Training and Testing of the EMA

The EMA was trained and tested within a leave-one-infant-out cross-validation. The parameters of the SVR (regularization, ε-insensitive loss and sigma/gamma in the radial basis function) were optimised in an internal 3-fold cross-validation38. A feature selection procedure was also performed (backward selection; a complete selection was performed and the number of features selected corresponded to the minimum MSE)39. Features were selected within each training iteration using a secondary 10-fold cross-validation and SVR optimisation was incorporated into this training step as a tertiary loop. At each stage of training, the target for optimisation was the minimisation of the MSE between the EMA and the PMA at the time of the EEG recording. SVR was implemented using a MATLAB port (9.0, Mathworks, Natick, MA, USA) of the LIBSVM toolbox38.

The ability of the EMA to track development using serial EEG recordings was evaluated using a linear mixed model for repeated measures.
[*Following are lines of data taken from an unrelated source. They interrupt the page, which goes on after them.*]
(* ===== verification/FecLines.v ===== *)
(** * Encoder and decoder agree on the lines of a block

    The encoder numbers lines and positions by the row and column of a packet
    ([place]); the decoder walks the receive cache from a first position with
    a stride and a bit that shifts.  This file shows that the walks visit
    exactly the cells of the line, each with the bit the encoder gave it. *)
From S2P Require Import Prelude FecInv FecAbstract FecDecode.
Export FecInv FecAbstract FecDecode.

Module FecLines.

(** The cells of line [idx]: position in the line and position in the block. *)
Definition line_cells (m : MatHeader) (d : Fec2CodeDir) (idx : Z) : list (Z * Z) :=
  omap (fun k =>
    let pos := Z.of_nat k in
    match place m d (pos / h_size m) (pos mod h_size m) with
    | Some (i, bp, _, _) => if i =? idx then Some (bp, pos) else None
    | None => None
    end) (seq 0 (Z.to_nat (matrix_size m))).

(** The bits and cache positions a decoder loop visits. *)
Fixpoint walk_cells (stride : Z) (n : nat) (pos bit : Z) : list (Z * Z) :=
  match n with
  | O => []
  | S n' => (bit, pos) :: walk_cells stride n' (next_pos pos stride) (u8 (Z.shiftl bit 1))
  end.
Definition line_steps (m : MatHeader) (d : Fec2CodeDir) (idx : Z) : list (Z * Z) :=
  let '(count, stride, bit0) := line_walk d m idx in
  walk_cells stride (Z.to_nat count) (fec_line_start d m (start_pos m) idx) bit0.

(** A line the code book has: enabled, with at least one cell. *)
Definition has_line (m : MatHeader) (d : Fec2CodeDir) (idx : Z) : bool :=
  dir_enabled d m && match line_cells m d idx with [] => false | _ => true end.

(** ** Finite checks over the books, the directions and the start positions *)
Definition all_dirs4 : list Fec2CodeDir := [kHorizontal; kVertical; kUpHill; kDownHill].
Definition book_headers (sp : Z) : list MatHeader :=
  imap (fun k b => mat_of_book true (Z.of_nat k) b sp sp) fec_mode_book.

Lemma all_dirs4_in d : In d all_dirs4.
Proof. destruct d; cbn; auto. Qed.

(** A property of the shape and the cache position of a header, checked for
    every book and every position. *)
Lemma check_books (P : MatHeader -> bool) :
  (forall m sn u id, P (mkMat u id (matrix_size m) (mode m) (h_flag m) (v_flag m) (uh_flag m) (dh_flag m)
     (h_size m) (v_size m) sn (start_pos m)) = P m) ->
  forallb (fun k => forallb P (book_headers (Z.of_nat k))) (seq 0 32) = true ->
  forall m, mat_ok m -> P m = true.
Proof.
  intros Hext Hc m Hm. destruct (mat_ok_cases m Hm) as (_ & _ & Hp & _).
  assert (Hr : 0 <= start_pos m < 32) by (rewrite Hp; apply CalcPos_range).
  destruct Hm as (id & b & Hid & Hb & Hm & _).
  rewrite forallb_forall in Hc. specialize (Hc (Z.to_nat (start_pos m))). rewrite Z2Nat.id in Hc by lia.
  assert (Hin : In (Z.to_nat (start_pos m)) (seq 0 32)) by (apply in_seq; lia).
  specialize (Hc Hin). rewrite forallb_forall in Hc.
  specialize (Hc (mat_of_book true id b (start_pos m) (start_pos m))).
  rewrite <- Hc.
  - rewrite Hm. cbn. apply (Hext (mat_of_book true id b (start_pos m) (start_pos m))).
  - unfold book_headers. apply list_elem_of_In, list_elem_of_lookup. exists (Z.to_nat id).
    rewrite list_lookup_imap, Hb. cbn. by rewrite Z2Nat.id.
Qed.

(** The steps of the walk are the cells of the line. *)
Definition steps_agree (m : MatHeader) (d : Fec2CodeDir) (idx : Z) : bool :=
  negb (has_line m d idx) ||
  bool_decide (line_steps m d idx =
    (fun '(bp, pos) => (Z.shiftl 1 bp, Z.land (start_pos m + pos) 31)) <$> line_cells m d idx).

(** The cells of a line: distinct positions, each in the block and in a byte. *)
Definition cells_sane (m : MatHeader) (d : Fec2CodeDir) (idx : Z) : bool :=
  bool_decide (NoDup (line_cells m d idx).*1) && bool_decide (NoDup (line_cells m d idx).*2) &&
  forallb (fun '(bp, pos) => (0 <=? bp) && (bp <? 4) && (0 <=? pos) && (pos <? matrix_size m)) (line_cells m d idx).

Definition count_sane (m : MatHeader) (d : Fec2CodeDir) (idx : Z) : bool :=
  negb (has_line m d idx) || (0 <=? (line_walk d m idx).1.1) && ((line_walk d m idx).1.1 <=? 4).

(** The line and first position [TryRecoveryPackByDataPack] computes for a
    packet of an aligned block. *)
Definition data_agrees (m : MatHeader) (d : Fec2CodeDir) (pos : Z) : bool :=
  negb (dir_enabled d m) || negb (start_pos m mod matrix_size m =? 0) || negb (pos <? matrix_size m) ||
  let cache_pos := Z.land (start_pos m + pos) 31 in
  let pim := CalcPackPosInMatrix cache_pos (matrix_size m) in
  bool_decide (data_line d m cache_pos (CalcHorizontalEncodePos m pim) (CalcVerticalEncodePos m pim) =
    match place m d (pos / h_size m) (pos mod h_size m) with
    | Some (i, _, _, _) => Some (i, fec_line_start d m (start_pos m) i)
    | None => None
    end).

Definition all_lines (P : Fec2CodeDir -> Z -> bool) (n : nat) : bool :=
  forallb (fun d => forallb (fun k => P d (Z.of_nat k)) (seq 0 n)) all_dirs4.

Lemma all_lines_elim P n d i : all_lines P n = true -> 0 <= i < Z.of_nat n -> P d i = true.
Proof.
  intros Hf Hi. unfold all_lines in Hf. rewrite forallb_forall in Hf. specialize (Hf d (all_dirs4_in d)).
  rewrite forallb_forall in Hf. rewrite <- (Hf (Z.to_nat i)); [by rewrite Z2Nat.id by lia|].
  apply in_seq. lia.
Qed.

Lemma steps_agree_ok m : mat_ok m -> all_lines (steps_agree m) 5 = true.
Proof. apply (check_books (fun m => all_lines (steps_agree m) 5)); [done|]. vm_compute. reflexivity. Qed.
Lemma cells_sane_ok m : mat_ok m -> all_lines (cells_sane m) 5 = true.
Proof. apply (check_books (fun m => all_lines (cells_sane m) 5)); [done|]. vm_compute. reflexivity. Qed.
Lemma count_sane_ok m : mat_ok m -> all_lines (count_sane m) 5 = true.
Proof. apply (check_books (fun m => all_lines (count_sane m) 5)); [done|]. vm_compute. reflexivity. Qed.
Lemma data_agrees_ok m : mat_ok m -> all_lines (data_agrees m) 16 = true.
Proof. apply (check_books (fun m => all_lines (data_agrees m) 16)); [done|]. vm_compute. reflexivity. Qed.

Lemma line_steps_cells m d idx :
  mat_ok m -> 0 <= idx < 5 -> has_line m d idx = true ->
  line_steps m d idx =
    (fun '(bp, pos) => (Z.shiftl 1 bp, Z.land (start_pos m + pos) 31)) <$> line_cells m d idx.
Proof.
  intros Hm Hi Hl. pose proof (all_lines_elim _ 5 d idx (steps_agree_ok m Hm) ltac:(lia)) as Hx.
  unfold steps_agree in Hx. rewrite Hl in Hx. by apply bool_decide_eq_true in Hx.
Qed.

Lemma line_walk_count m d idx :
  mat_ok m -> 0 <= idx < 5 -> has_line m d idx = true -> 0 <= (line_walk d m idx).1.1 <= 4.
Proof.
  intros Hm Hi Hl. pose proof (all_lines_elim _ 5 d idx (count_sane_ok m Hm) ltac:(lia)) as Hx.
  unfold count_sane in Hx. rewrite Hl in Hx. cbn [negb orb] in Hx. lia.
Qed.

Lemma line_cells_sane m d idx :
  mat_ok m -> 0 <= idx < 5 ->
  NoDup (line_cells m d idx).*1 /\ NoDup (line_cells m d idx).*2 /\
  forall bp pos, In (bp, pos) (line_cells m d idx) -> 0 <= bp < 4 /\ 0 <= pos < matrix_size m.
Proof.
  intros Hm Hi. pose proof (all_lines_elim _ 5 d idx (cells_sane_ok m Hm) ltac:(lia)) as Hx.
  unfold cells_sane in Hx. apply andb_true_iff in Hx as [[Ha Hb]%andb_true_iff Hc].
  apply bool_decide_eq_true in Ha, Hb. split; [done|]. split; [done|]. intros bp pos Hin.
  rewrite forallb_forall in Hc. specialize (Hc _ Hin). cbn in Hc. lia.
Qed.


Lemma cell_cache_pos m pos :
  mat_ok m -> 0 <= pos < matrix_size m ->
  Z.land (start_pos m + pos) 31 = CalcPosInPackCache (u32 (start_pack_sn m + pos)).
Proof.
  intros Hm Hp. destruct (mat_ok_cases m Hm) as (_ & Hs & Hsp & _).
  rewrite Hsp, !CalcPos_mod, land_mask31, Zplus_mod_idemp_l. unfold u32.
  change 4294967296 with (32 * 134217728). by rewrite Z.rem_mul_r, Z.mul_comm, Z.mod_add, Z.mod_mod by lia.
Qed.

Lemma place_cell m d pos idx bp r l :
  0 <= pos < matrix_size m -> place m d (pos / h_size m) (pos mod h_size m) = Some (idx, bp, r, l) ->
  In (bp, pos) (line_cells m d idx).
Proof.
  intros Hp Hpl. unfold line_cells. apply list_elem_of_In, list_elem_of_omap.
  exists (Z.to_nat pos). split; [apply list_elem_of_In, in_seq; lia|].
  cbv zeta. rewrite Z2Nat.id by lia. by rewrite Hpl, Z.eqb_refl.
Qed.

Lemma place_index m d pos idx bp r l :
  mat_ok m -> dir_enabled d m = true -> 0 <= pos < matrix_size m ->
  place m d (pos / h_size m) (pos mod h_size m) = Some (idx, bp, r, l) -> 0 <= idx < dir_len d.
Proof.
  intros Hm Hd Hp Hpl. destruct (mat_ok_cases m Hm) as (_ & _ & _ & Hc & _ & Hz & _).
  pose proof (Z.div_mod pos (h_size m) ltac:(lia)) as Hdm.
  pose proof (Z.mod_pos_bound pos (h_size m) ltac:(lia)) as Hv.
  pose proof (Z.div_pos pos (h_size m) ltac:(lia) ltac:(lia)) as Hh.
  set (h := pos / h_size m) in *. set (v := pos mod h_size m) in *.
  assert (h < 4) by nia.
  destruct d; cbn [place dir_enabled dir_len] in *; simplify_eq; try lia;
    destruct (_ && _) eqn:Hb in Hpl; simplify_eq; lia.
Qed.

(** C17: the two halves agree on the lines of a block.  For the packet at
    [pos], the line and the first position the decoder computes from the
    packet are those it computes from the line's fec packet; and the loop over
    that line meets exactly the packets the encoder put in it, each with the
    bit the encoder recorded, the packet at [pos] among them. *)
Theorem lines_agree (m : MatHeader) (d : Fec2CodeDir) (pos idx bp : Z) (opens closes : bool) :
  mat_ok m -> start_pack_sn m mod matrix_size m = 0 -> dir_enabled d m = true ->
  0 <= pos < matrix_size m ->
  place m d (pos / h_size m) (pos mod h_size m) = Some (idx, bp, opens, closes) ->
  let cache_pos := CalcPosInPackCache (u32 (start_pack_sn m + pos)) in
  let pim := CalcPackPosInMatrix cache_pos (matrix_size m) in
  data_line d m cache_pos (CalcHorizontalEncodePos m pim) (CalcVerticalEncodePos m pim) =
    Some (idx, fec_line_start d m (start_pos m) idx) /\
  line_steps m d idx =
    (fun '(bp, pos) => (Z.shiftl 1 bp, CalcPosInPackCache (u32 (start_pack_sn m + pos)))) <$> line_cells m d idx /\
  In (bp, pos) (line_cells m d idx).
Proof.
  intros Hm Hal Hd Hp Hpl. cbv zeta. pose proof (place_cell _ _ _ _ _ _ _ Hp Hpl) as Hin.
  pose proof (place_index _ _ _ _ _ _ _ Hm Hd Hp Hpl) as Hi.
  assert (Hi5 : 0 <= idx < 5) by (destruct d; cbn in Hi; lia). split; [|split; [|exact Hin]].
  - rewrite <- cell_cache_pos by done. destruct (mat_ok_cases m Hm) as (_ & Hs & Hsp & Hc & _).
    pose proof (all_lines_elim _ 16 d pos (data_agrees_ok m Hm) ltac:(lia)) as Hx.
    unfold data_agrees in Hx. rewrite Hd in Hx.
    assert (start_pos m mod matrix_size m = 0) as Hz.
    { rewrite Hsp, CalcPos_mod. assert (exists k, 32 = matrix_size m * k /\ 0 < k) as (k & -> & Hk).
      { destruct Hc as [(_ & _ & ->)|[(_ & _ & ->)|[(_ & _ & ->)|(_ & _ & ->)]]];
          [by exists 2|by exists 8|by exists 8|by exists 16]. }
      rewrite Z.rem_mul_r, Hal, Z.add_0_l, Z.mul_comm by lia. by apply Z.mod_mul; lia. }
    rewrite Hz, (proj2 (Z.ltb_lt _ _)) in Hx by lia. cbn [negb orb Z.eqb] in Hx.
    apply bool_decide_eq_true in Hx. rewrite Hx, Hpl. done.
  - rewrite line_steps_cells; [|done|lia|].
    2:{ unfold has_line. rewrite Hd. by destruct (line_cells m d idx). }
    destruct (line_cells_sane m d idx Hm Hi5) as (_ & _ & Hr).
    apply map_ext_in. intros [bp' pos'] Hin'. by rewrite cell_cache_pos by (try done; by eapply Hr).
Qed.

Example lines_agree_witness :
  let m := mat_of_book true 0 (mkMode kBlock true true true true 4 4 16) 48 16 in
  data_line kUpHill m 22 1 2 = Some (2, 19) /\
  line_steps m kUpHill 2 = [(1, 19); (2, 22); (4, 25); (8, 28)] /\
  In (2 - 1, 6) (line_cells m kUpHill 2).
Proof.
  assert (Hm : mat_ok (mat_of_book true 0 (mkMode kBlock true true true true 4 4 16) 48 16)).
  { eexists 0, _. split; [lia|]. split; [reflexivity|]. split; [reflexivity|]. split; [cbn; lia|reflexivity]. }
  exact (lines_agree _ kUpHill 6 2 1 false false Hm eq_refl eq_refl ltac:(cbn; lia) eq_refl).
Defined.

End FecLines.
The rate of change of EMA over time was assumed to be a fixed effect and the intercept or offset was assumed to be a random effect due to inter-subject variability in maturation and date of conception. The correlation coefficient and the percentage of repeated measures with an increasing EMA with PMA were used as the summary measure of performance. The error between EMA and PMA were also estimated using a range of measures: bias, mean squared error, and standard deviation (expressed as days and percentage) between the EMA and PMA37. The association between individual EEG features and PMA was also evaluated using SVR and leave-one-out cross-validation. Values were estimated on the mean value of 1 h epochs extracted from the same EEG recording.

The effect of reducing the number of recording electrodes in the EEG montage was also assessed. This may be needed ad hoc as streamlined EEG recording with a lower (typically four) electrode number is part of current NICU practice23.

Differences between EMA estimators were tested using a Mann-Whitney Signed Rank test for paired data where a sample was an EEG recording. A p-value less than 0.05 was deemed significant and all tests were two-sided.

Data Availability

The raw EEG data analysed during the current study are not publicly available due to ethical restrictions. All data generated from the raw EEG data (i.e. the features used) are included in the Supplementary Information files.